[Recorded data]
Lemma run_call_ok kpt c id h d : 0 <= id < NCPU -> regs h TP = id -> at_reset d -> exists h' d', run_call kpt c (h, d) = Ok tt (h', d') /\ acted kpt c id h d h' d'.
Proof.
  intros Hid Ht Hr.
  assert (Same : c <> Plicinit -> c <> Kvminithart -> c <> Trapinithart -> c <> Plicinithart -> acted kpt c id h d h d).
  { intros ????. split; try done; tauto. }
  destruct c; try (exists h, d; split; [reflexivity|by apply Same]).
  - eexists _, _. split; [reflexivity|]. split; cbn; try done; try (intros [|]; done).
    + intros k E _. rewrite (E eq_refl). split; cbn; [apply set_reg_eq|done].
    + intros e [[_ ?]|]; done.
  - eexists _, _. split; [reflexivity|]. split; cbn; try done; try (intros [|]; done).
    + intros k _ [|[E1 E2]]; [done|]. split; cbn; [by rewrite set_reg_ne|done].
    + intros e [[_ ?]|]; done.
  - destruct (plicinit_ok h d) as (d' & E & O & En & T & _). exists h, d'. split; [exact E|]. split; try done.
    + intros c s Hs. rewrite En. by apply Hr.
    + by intros k _ [|].
    + by intros [|].
    + intros e [[_ ?]|L]; [done|]. by apply (listening_same e d).
  - destruct (plicinithart_ok h d id Hid Ht Hr) as (d' & E & L & R & P & _ & O). exists h, d'. split; [exact E|]. split; try done.
    + intros [|[]]; [done|]. by split; rewrite P.
    + by intros k _ [|].
    + by intros [|].
    + intros e He. destruct (decide (e = id)) as [->|Hn]; [done|]. destruct He as [[? _]|He]; [done|]. by apply O.
Qed.

Record effect (id : Z) (i : instr) (s s' : system) : Prop := {
  ef_next : next s' = set_at id (S (next s id)) (next s);
  ef_trace : trace s' = trace s ++ (if i is Call c then [(id, c)] else []);
  ef_others : forall j, j <> id -> harts s' j = harts s j;
  ef_started : started s' = if i is Set_started then 1 else started s;
  ef_wait : i = Wait_started -> started s <> 0;
  ef_kpt : i = Call Kvminit \/ kernel_pagetable s = kvmmade -> kernel_pagetable s' = kvmmade;
  ef_acted : if i is Call c then acted (kernel_pagetable s) c id (harts s id) (plic s) (harts s' id) (plic s')
             else harts s' id = harts s id /\ plic s' = plic s;
}.

(** An instruction can be done unless the hart has to wait. *)
Lemma exec_ok id i s : 0 <= id < NCPU -> regs (harts s id) TP = id -> at_reset (plic s) -> (i = Wait_started -> started s <> 0) ->
  exists s', exec id i s = Some s' /\ effect id i s s'.
Proof.
  intros Hid Ht Hr Hw. destruct i as [c| | |]; cbn [exec].
  - destruct (run_call_ok (kernel_pagetable s) c id (harts s id) (plic s) Hid Ht Hr) as (h & d & -> & A). eexists. split; [reflexivity|]. split; cbn; try done.
    + intros j Hj. by rewrite set_at_ne.
    + intros [[= ->]|E]; [done|]. by destruct c.
    + by rewrite set_at_eq.
  - eexists. split; [reflexivity|]. split; cbn; rewrite ?app_nil_r; try done; by intros [|].
  - eexists. split; [reflexivity|]. split; cbn; rewrite ?app_nil_r; try done; by intros [|].
  - rewrite (proj2 (Z.eqb_neq _ _) (Hw eq_refl)). eexists. split; [reflexivity|]. split; cbn; rewrite ?app_nil_r; try done; by intros [|].
Qed.

(** ** Where the calls are *)
Lemma main0_at n i : main 0 !! n = Some i ->
  (i = Call Kvminithart -> (6 < n)%nat) /\ (i = Set_started -> n = 19%nat) /\ (n = 6%nat -> i = Call Kvminit) /\ (n = 11%nat -> i = Call Plicinit) /\ i <> Wait_started /\
  (n = 19%nat -> i = Set_started).
Proof. intros E. do 21 (destruct n as [|n]; [injection E as <-; repeat split; (lia || done)|]). discriminate E. Qed.

Lemma main_other id : id <> 0 -> main id = main 1.
Proof. intros E. unfold main. by rewrite (proj2 (Z.eqb_neq id 0) E). Qed.

Lemma main_other_at id n i : id <> 0 -> main id !! n = Some i -> i <> Set_started /\ (n = O -> i = Wait_started).
Proof. intros Hn E. rewrite (main_other id Hn) in E. do 7 (destruct n as [|n]; [injection E as <-; by split|]). discriminate E. Qed.

Lemma calls_take id n i : main id !! n = Some i -> calls (take (S n) (main id)) = calls (take n (main id)) ++ (if i is Call c then [c] else []).
Proof. intros E. rewrite (take_S_r _ _ _ E). unfold calls. rewrite omap_app. by destruct i. Qed.

Lemma calls_of_snoc id tr j c : calls_of id (tr ++ [(j, c)]) = calls_of id tr ++ (if j =? id then [c] else []).
Proof. unfold calls_of. rewrite omap_app. cbn. by destruct (j =? id). Qed.

Lemma boot_calls_done n : (20 <= n)%nat -> boot_calls ⊆ calls (take n (main 0)).
Proof.
  intros Hn. unfold boot_calls. rewrite <- (take_drop 20 (take n (main 0))), take_take, Nat.min_l by lia. unfold calls. rewrite omap_app. set_solver.
Qed.

(** A hart other than 0 has not passed [Wait_started] before [started]. *)
Lemma past_wait id i s : boot_inv s -> 0 <= id < NCPU -> main id !! next s id = Some i -> id <> 0 -> i <> Wait_started -> started s <> 0.
Proof.
  intros I Hid E Hn Hw. apply (bi_waited s I id); [lia|]. destruct (next s id) eqn:En; [|lia]. destruct Hw. by apply (main_other_at id 0 i).
Qed.

(** When a hart sets [satp], hart 0 has made the page table. *)
Lemma kpt_made id s : boot_inv s -> 0 <= id < NCPU -> main id !! next s id = Some (Call Kvminithart) -> kernel_pagetable s = kvmmade.
Proof.
  intros I Hid E. apply (bi_kpt s I). destruct (decide (id = 0)) as [->|Hn].
  - by apply main0_at in E as [E _]; apply E.
  - pose proof (bi_started s I (past_wait id _ s I Hid E Hn ltac:(done))). lia.
Qed.

(** ** The invariant is kept *)
Section Step.
Context (id : Z) (i : instr) (s s' : system) (I : boot_inv s) (Hid : 0 <= id < NCPU) (E : main id !! next s id = Some i) (F : effect id i s s').

Lemma next_same j : j <> id -> next s' j = next s j.
Proof. intros Hj. rewrite (ef_next _ _ _ _ F). by apply set_at_ne. Qed.
Lemma next_own : next s' id = S (next s id).
Proof. rewrite (ef_next _ _ _ _ F). apply set_at_eq. Qed.

Lemma new_call j c : c ∈ calls (take (next s' j) (main j)) -> c ∈ calls (take (next s j) (main j)) \/ j = id /\ i = Call c.
Proof.
  destruct (decide (j = id)) as [->|Hj]; [|rewrite next_same by done; by left]. rewrite next_own, (calls_take _ _ _ E), elem_of_app.
  intros [Hc|Hc]; [by left|]. right. split; [done|]. destruct i; try by apply elem_of_nil in Hc. apply list_elem_of_singleton in Hc. by subst.
Qed.

(** What the instruction does with the hart and the controller. *)
Lemma step_reset : at_reset (plic s').
Proof. pose proof (ef_acted _ _ _ _ F) as A. pose proof (bi_reset s I) as R. destruct i; [exact (ac_reset _ _ _ _ _ _ _ A)|..]; by destruct A as [_ ->]. Qed.
Lemma step_tp : regs (harts s' id) TP = id.
Proof. pose proof (ef_acted _ _ _ _ F) as A. pose proof (bi_tp s I id Hid) as R. destruct i; [exact (ac_tp _ _ _ _ _ _ _ A)|..]; by destruct A as [-> _]. Qed.
Lemma step_irqs : i = Call Plicinit \/ irqs_on (plic s) -> irqs_on (plic s').
Proof.
  intros Hc. pose proof (ef_acted _ _ _ _ F) as A. destruct i as [c| | |]; [|destruct A as [_ ->]; by destruct Hc..].
  apply (ac_irqs _ _ _ _ _ _ _ A). destruct Hc as [[= ->]|]; [by left|by right].
Qed.
Lemma step_satp : i = Call Kvminithart \/ hart_set kvmmade (harts s id) -> hart_set kvmmade (harts s' id).
Proof.
  intros Hc. pose proof (ef_acted _ _ _ _ F) as A. destruct i as [c| | |]; [|destruct A as [-> _]; by destruct Hc..].
  apply (ac_satp _ _ _ _ _ _ _ A); [intros ->; by apply (kpt_made id)|]. destruct Hc as [[= ->]|]; [by left|by right].
Qed.
Lemma step_stvec : i = Call Trapinithart \/ regs (harts s id) STVEC = u64 kernelvec -> regs (harts s' id) STVEC = u64 kernelvec.
Proof.
  intros Hc. pose proof (ef_acted _ _ _ _ F) as A. destruct i as [c| | |]; [|destruct A as [-> _]; by destruct Hc..].
  apply (ac_stvec _ _ _ _ _ _ _ A). destruct Hc as [[= ->]|]; [by left|by right].
Qed.
Lemma step_listen e : e = id /\ i = Call Plicinithart \/ listening e (plic s) -> listening e (plic s').
Proof.
  intros Hc. pose proof (ef_acted _ _ _ _ F) as A. destruct i as [c| | |]; [|destruct A as [_ ->]; by destruct Hc as [[_ ?]|]..].
  apply (ac_listen _ _ _ _ _ _ _ A). destruct Hc as [[-> [= ->]]|]; [by left|by right].
Qed.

Task item:
Using the data above, reproduce exactly the lines between those holding "Section Step." and "(** What the", inclusive, and no others.

Exercise result:
Section Step.
Context (id : Z) (i : instr) (s s' : system) (I : boot_inv s) (Hid : 0 <= id < NCPU) (E : main id !! next s id = Some i) (F : effect id i s s').

Lemma next_same j : j <> id -> next s' j = next s j.
Proof. intros Hj. rewrite (ef_next _ _ _ _ F). by apply set_at_ne. Qed.
Lemma next_own : next s' id = S (next s id).
Proof. rewrite (ef_next _ _ _ _ F). apply set_at_eq. Qed.

Lemma new_call j c : c ∈ calls (take (next s' j) (main j)) -> c ∈ calls (take (next s j) (main j)) \/ j = id /\ i = Call c.
Proof.
  destruct (decide (j = id)) as [->|Hj]; [|rewrite next_same by done; by left]. rewrite next_own, (calls_take _ _ _ E), elem_of_app.
  intros [Hc|Hc]; [by left|]. right. split; [done|]. destruct i; try by apply elem_of_nil in Hc. apply list_elem_of_singleton in Hc. by subst.
Qed.

(** What the instruction does with the hart and the controller. *)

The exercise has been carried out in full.